When the play is on we want to keep track of the game state, so let's define our "actions" in terms of a state monad:

当游戏开始时,我们想要跟踪游戏状态,所以让我们根据状态 monad 定义我们的“动作”:

Let's hit the boss hard so he loses 10 from his health:

让我们重击boss,让他损失10 health

def strike : State[Game, Unit] = modify[Game] { s =>
  s.copy(
    boss = s.boss.copy(health = s.boss.health - 10)
  )
}

And the boss can strike back! When he does everyone in a party loses 5 health.

而且老板可以反击!当他这样做时,聚会中的每个人都会失去 5 health.

def fireBreath : State[Game, Unit] = modify[Game] { s =>
  val us = s.party
    .map(u => u.copy(health = u.health - 5))
    .filter(_.health > 0)

  s.copy(party = us)
}

Now we can composethese actions into play:

现在我们可以将这些动作组合play

def play = for {
  _ <- strike
  _ <- fireBreath
  _ <- fireBreath
  _ <- strike
} yield ()

Of course in the real life the play will be more dynamic, but it is food enough for my small example :)

当然在现实生活中这出戏会更有活力,但对于我的小例子来说已经足够了:)

We can run it now to see the final state of the game:

我们现在可以运行它来查看游戏的最终状态:

val res = play.exec(Game.init)
println(res)

>> Game(0,GameUnit(80),List(GameUnit(10)))

So we barely hit the boss and one of the units have died, RIP.

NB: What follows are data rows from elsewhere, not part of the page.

(** * The image-marker viewport and shape-manipulation engine

  A shallow embedding of the interactive engine of the image-marker demo:
  the [ImageViewer] component (viewport transform, gesture handlers,
  selection synchronisation, resize bound) and the [ImageMarkerPage]
  component that owns the markers, the canonical selection and the marker
  focus, and that receives the viewer's notifications.

  Modelling conventions.
  - A JavaScript [number] is an exact rational ([Q]); arithmetic is the
    arithmetic of the source without IEEE-754 rounding, NaN or infinities.
    Equality of numbers is [==] ([Qeq]); the literals [1.1], [0.1] and [5]
    are the decimal fractions they denote. Rounding plays no part where a
    statement compares values, copies them from one place to another, says
    which calls are made and in which order, or computes with the small
    integers of the concrete runs. A product, a quotient or an identity of
    composed arithmetic (a zoom step, the round trip between stage and
    image space, the centring of a loaded image) is stated for the exact
    values, which the doubles of the program follow up to rounding.
  - A React event handler reads the state captured by its render and queues
    state updates; it is a function from the props, the captured state and
    the event to the next state together with the trace of outward calls
    it makes, in order ([onSelectionChange], [onMarkerSelect],
    [onMarkerMove], and [stopDrag] on the dragged shape).
  - Purely visual side effects on Konva shapes (stroke width, opacity, dash
    pattern, [batchDraw], [cancelBubble], [preventDefault]) carry no state
    of the engine and are left out; the document cursor is kept. *)

From Stdlib Require Import QArith Qminmax Qabs Lqa.
From Stdlib Require Import ZArith List FinFun String Ascii Bool Lia.
From Stdlib Require Import DecimalString DecimalZ.
Import ListNotations.

Open Scope Q_scope.

(** ** Numbers *)

Definition number : Type := Q.

(** [a < b] on numbers, as a test. *)
Definition ltb (a b : number) : bool := negb (Qle_bool b a).

(** [a !== b] on numbers. *)
Definition neqb (a b : number) : bool := negb (Qeq_bool a b).

Module Math.
Definition min (a b : number) : number := Qmin a b.
Definition max (a b : number) : number := Qmax a b.
Definition abs (a : number) : number := Qabs a.
End Math.

(** ** Data model *)

(** [{ x, y }] : the viewport origin, a pointer position, a press point. *)
Module Point.
Record t : Type := mk { x : number; y : number }.
End Point.

(** [{ width, height }]. *)
Module Size.
Record t : Type := mk { width : number; height : number }.
End Size.

(** The transient selection: a rectangle in image space and its visibility. *)
Module Selection.
Record t : Type := mk {
  x : number;
  y : number;
  width : number;
  height : number;
  visible : bool
}.

(** Field-wise equality, numbers compared as numbers. *)
Definition eq (a b : t) : Prop :=
  x a == x b /\ y a == y b /\ width a == width b /\
  height a == height b /\ visible a = visible b.

(** [{ ...prev, visible: v }]. *)
Definition withVisible (v : bool) (s : t) : t :=
  mk (x s) (y s) (width s) (height s) v.
End Selection.

(** The argument of [onSelectionChange]: a selection with the optional
  [isNewSelection] flag ([None] when the field is absent). *)
Module SelectionChange.
Record t : Type := mk {
  x : number;
  y : number;
  width : number;
  height : number;
  visible : bool;
  isNewSelection : option bool
}.

(** [{ ...selection }] and [{ ...selection, isNewSelection: true }]. *)
Definition of_selection (s : Selection.t) (flag : option bool) : t :=
  mk (Selection.x s) (Selection.y s) (Selection.width s)
     (Selection.height s) (Selection.visible s) flag.

(** The selection fields of the payload. *)
Definition selection (c : t) : Selection.t :=
  Selection.mk (x c) (y c) (width c) (height c) (visible c).

(** Truthiness of the optional flag. *)
Definition isNew (c : t) : bool :=
  match isNewSelection c with Some b => b | None => false end.
End SelectionChange.

(** [interface Marker]. *)
Module Marker.
Record t : Type := mk {
  id : string;
  name : string;
  x : number;
  y : number;
  width : number;
  height : number;
  ocrText : option string
}.
End Marker.

(** [Omit<Marker, "id">]. *)
Module NewMarker.
Record t : Type := mk {
  name : string;
  x : number;
  y : number;
  width : number;
  height : number;
  ocrText : option string
}.
End NewMarker.

(** [Partial<Marker>]: every field optional. *)
Module PartialMarker.
Record t : Type := mk {
  id : option string;
  name : option string;
  x : option number;
  y : option number;
  width : option number;
  height : option number;
  ocrText : option (option string)
}.

Definition or_else {A : Type} (o : option A) (d : A) : A :=
  match o with Some v => v | None => d end.

(** [{ ...marker, ...markerData }]. *)
Definition merge (m : Marker.t) (d : t) : Marker.t :=
  Marker.mk (or_else (id d) (Marker.id m))
            (or_else (name d) (Marker.name m))
            (or_else (x d) (Marker.x m))
            (or_else (y d) (Marker.y m))
            (or_else (width d) (Marker.width m))
            (or_else (height d) (Marker.height m))
            (or_else (ocrText d) (Marker.ocrText m)).
End PartialMarker.

(** ** The Konva side: shapes, boxes and events *)

Module Konva.

(** The geometry of a [Konva.Rect] node, in stage (screen) space. *)
Module Rect.
Record t : Type := mk {
  x : number;
  y : number;
  width : number;
  height : number;
  scaleX : number;
  scaleY : number
}.

(** The node after the drag mechanism moved it by [(dx, dy)]. *)
Definition movedBy (dx dy : number) (r : t) : t :=
  mk (x r + dx) (y r + dy) (width r) (height r) (scaleX r) (scaleY r).
End Rect.

(** The box handed to the transformer's [boundBoxFunc]. *)
Module Box.
Record t : Type := mk {
  x : number;
  y : number;
  width : number;
  height : number;
  rotation : number
}.
End Box.

(** [e.target.getStage()], reduced to what the handlers ask of it. *)
Module Stage.
Record t : Type := mk { getRelativePointerPosition : option Point.t }.
End Stage.

(** A mouse event on the stage. *)
Module MouseEvent.
Record t : Type := mk {
  className : string;          (* e.target.className *)
  getStage : option Stage.t;   (* e.target.getStage() *)
  button : Z;                  (* e.evt.button *)
  altKey : bool;               (* e.evt.altKey *)
  movementX : number;          (* e.evt.movementX *)
  movementY : number           (* e.evt.movementY *)
}.
End MouseEvent.

Module WheelEvent.
Record t : Type := mk { ctrlKey : bool; deltaY : number }.
End WheelEvent.

(** A drag or transform event on a shape. *)
Module DragEvent.
Record t : Type := mk { ctrlKey : bool; target : Rect.t }.
End DragEvent.

Module KeyboardEvent.
Record t : Type := mk { key : string; code : string }.
End KeyboardEvent.

End Konva.

(** [document.body.style.cursor]. *)
Inductive Cursor : Type := CursorDefault | CursorGrab | CursorGrabbing.

(** The outward calls a handler can make. *)
Inductive Call : Type :=
| OnSelectionChange (selection : SelectionChange.t)
| OnMarkerSelect (id : option string)
| OnMarkerMove (id : string) (x y width height : number)
| StopDrag.

Definition isOnSelectionChange (c : Call) : bool :=
  match c with OnSelectionChange _ => true | _ => false end.

Definition isOnMarkerMove (c : Call) : bool :=
  match c with OnMarkerMove _ _ _ _ _ => true | _ => false end.

Definition isStopDrag (c : Call) : bool :=
  match c with StopDrag => true | _ => false end.

(** ** The [ImageViewer] component *)

Module ImageViewer.

Import Konva.

(** [ImageViewerProps]. A callback prop is a flag: whether the parent passed
  it. What the parent does with a call is the parent's code (see
  [ImageMarkerPage]). *)
Record Props : Type := mkProps {
  selection : option Selection.t;
  onSelectionChange : bool;
  markers : list Marker.t;
  selectedMarkerId : option string;
  onMarkerSelect : bool;
  onMarkerMove : bool
}.

(** The component's [useState] cells, and the document cursor it drives.
  [image] is the loaded bitmap, known by its intrinsic size. *)
Record State : Type := mkState {
  image : option Size.t;
  imageSize : Size.t;
  scale : number;
  position : Point.t;
  imageSelection : Selection.t;
  isDrawing : bool;
  startPoint : Point.t;
  isDragging : bool;
  spacePressed : bool;
  cursor : Cursor
}.

(** The initial values of the [useState] cells. *)
Definition initialState : State :=
  mkState None (Size.mk 0 0) 1 (Point.mk 0 0)
          (Selection.mk 0 0 0 0 false) false (Point.mk 0 0) false false
          CursorDefault.

Definition setImage (v : option Size.t) (s : State) : State :=
  mkState v (imageSize s) (scale s) (position s) (imageSelection s)
          (isDrawing s) (startPoint s) (isDragging s) (spacePressed s)
          (cursor s).

Definition setImageSize (v : Size.t) (s : State) : State :=
  mkState (image s) v (scale s) (position s) (imageSelection s)
          (isDrawing s) (startPoint s) (isDragging s) (spacePressed s)
          (cursor s).

Definition setScale (v : number) (s : State) : State :=
  mkState (image s) (imageSize s) v (position s) (imageSelection s)
          (isDrawing s) (startPoint s) (isDragging s) (spacePressed s)
          (cursor s).

Definition setPosition (v : Point.t) (s : State) : State :=
  mkState (image s) (imageSize s) (scale s) v (imageSelection s)
          (isDrawing s) (startPoint s) (isDragging s) (spacePressed s)
          (cursor s).

Definition setImageSelection (v : Selection.t) (s : State) : State :=
  mkState (image s) (imageSize s) (scale s) (position s) v
          (isDrawing s) (startPoint s) (isDragging s) (spacePressed s)
          (cursor s).

Definition setIsDrawing (v : bool) (s : State) : State :=
  mkState (image s) (imageSize s) (scale s) (position s) (imageSelection s)
          v (startPoint s) (isDragging s) (spacePressed s) (cursor s).

Definition setStartPoint (v : Point.t) (s : State) : State :=
  mkState (image s) (imageSize s) (scale s) (position s) (imageSelection s)
          (isDrawing s) v (isDragging s) (spacePressed s) (cursor s).

Definition setIsDragging (v : bool) (s : State) : State :=
  mkState (image s) (imageSize s) (scale s) (position s) (imageSelection s)
          (isDrawing s) (startPoint s) v (spacePressed s) (cursor s).

Definition setSpacePressed (v : bool) (s : State) : State :=
  mkState (image s) (imageSize s) (scale s) (position s) (imageSelection s)
          (isDrawing s) (startPoint s) (isDragging s) v (cursor s).

Definition setCursor (v : Cursor) (s : State) : State :=
  mkState (image s) (imageSize s) (scale s) (position s) (imageSelection s)
          (isDrawing s) (startPoint s) (isDragging s) (spacePressed s) v.

(** [image] is non-null. [stageRef.current] and [transformerRef.current]
  are non-null in the same states: the [Stage], and the [Transformer]
  inside it, are rendered (and their refs set) exactly when [image] is
  non-null. *)
Definition hasImage (s : State) : bool :=
  match image s with Some _ => true | None => false end.

Definition stageRef (s : State) : bool := hasImage s.

Definition transformerRef (s : State) : bool := hasImage s.

(** [if (onSelectionChange) onSelectionChange(c)]. *)
Definition notifySelectionChange (props : Props) (c : SelectionChange.t)
  : list Call :=
  if onSelectionChange props then [OnSelectionChange c] else [].

(** The [useEffect] on [selectionProp] that synchronises the internal
  [imageSelection] with the prop. It makes no outward call. *)
Definition syncSelectionProp (props : Props) (st : State)
  : State * list Call :=
  match selection props with
  | Some selectionProp =>
      if neqb (Selection.x selectionProp) (Selection.x (imageSelection st))
         || neqb (Selection.y selectionProp) (Selection.y (imageSelection st))
         || neqb (Selection.width selectionProp)
                 (Selection.width (imageSelection st))
         || neqb (Selection.height selectionProp)
                 (Selection.height (imageSelection st))
         || negb (Bool.eqb (Selection.visible selectionProp)
                           (Selection.visible (imageSelection st)))
      then
        (setImageSelection
           (Selection.mk (Selection.x selectionProp)
                         (Selection.y selectionProp)
                         (Selection.width selectionProp)
                         (Selection.height selectionProp)
                         (Selection.visible selectionProp)) st, [])
      else (st, [])
  | None =>
      if Selection.visible (imageSelection st)
      then (setImageSelection
              (Selection.withVisible false (imageSelection st)) st, [])
      else (st, [])
  end.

所以我们几乎没有击中boss,其中一个单位已经死亡,RIP。

The point here is the composition. State(which is just a function S => (A, S)) allows you to define actions that produce results and as well manipulate some state without knowing too much where the state is coming from. The Monadpart gives you composition so your actions can be composed:

这里的重点是组成State(这只是一个函数S => (A, S))允许您定义产生结果的操作,并在不知道太多状态来自何处的情况下操纵某些状态。该Monad部分为您提供组合,以便您可以组合您的动作:

 A => State[S, B] 
 B => State[S, C]
------------------
 A => State[S, C]

and so on.

等等。

P.S.As for differences between get, putand modify:

PS至于get,put和之间的区别modify

modifycan be seen as getand puttogether:

modify可以看作getput一起:

def modify[S](f: S => S) : State[S, Unit] = for {
  s <- get
  _ <- put(f(s))
} yield ()

or simply

或者干脆

def modify[S](f: S => S) : State[S, Unit] = get[S].flatMap(s => put(f(s)))

So when you use modifyyou conceptually use getand put, or you can just use them alone.

因此,当您modify在概念上使用getand 时put,您也可以单独使用它们。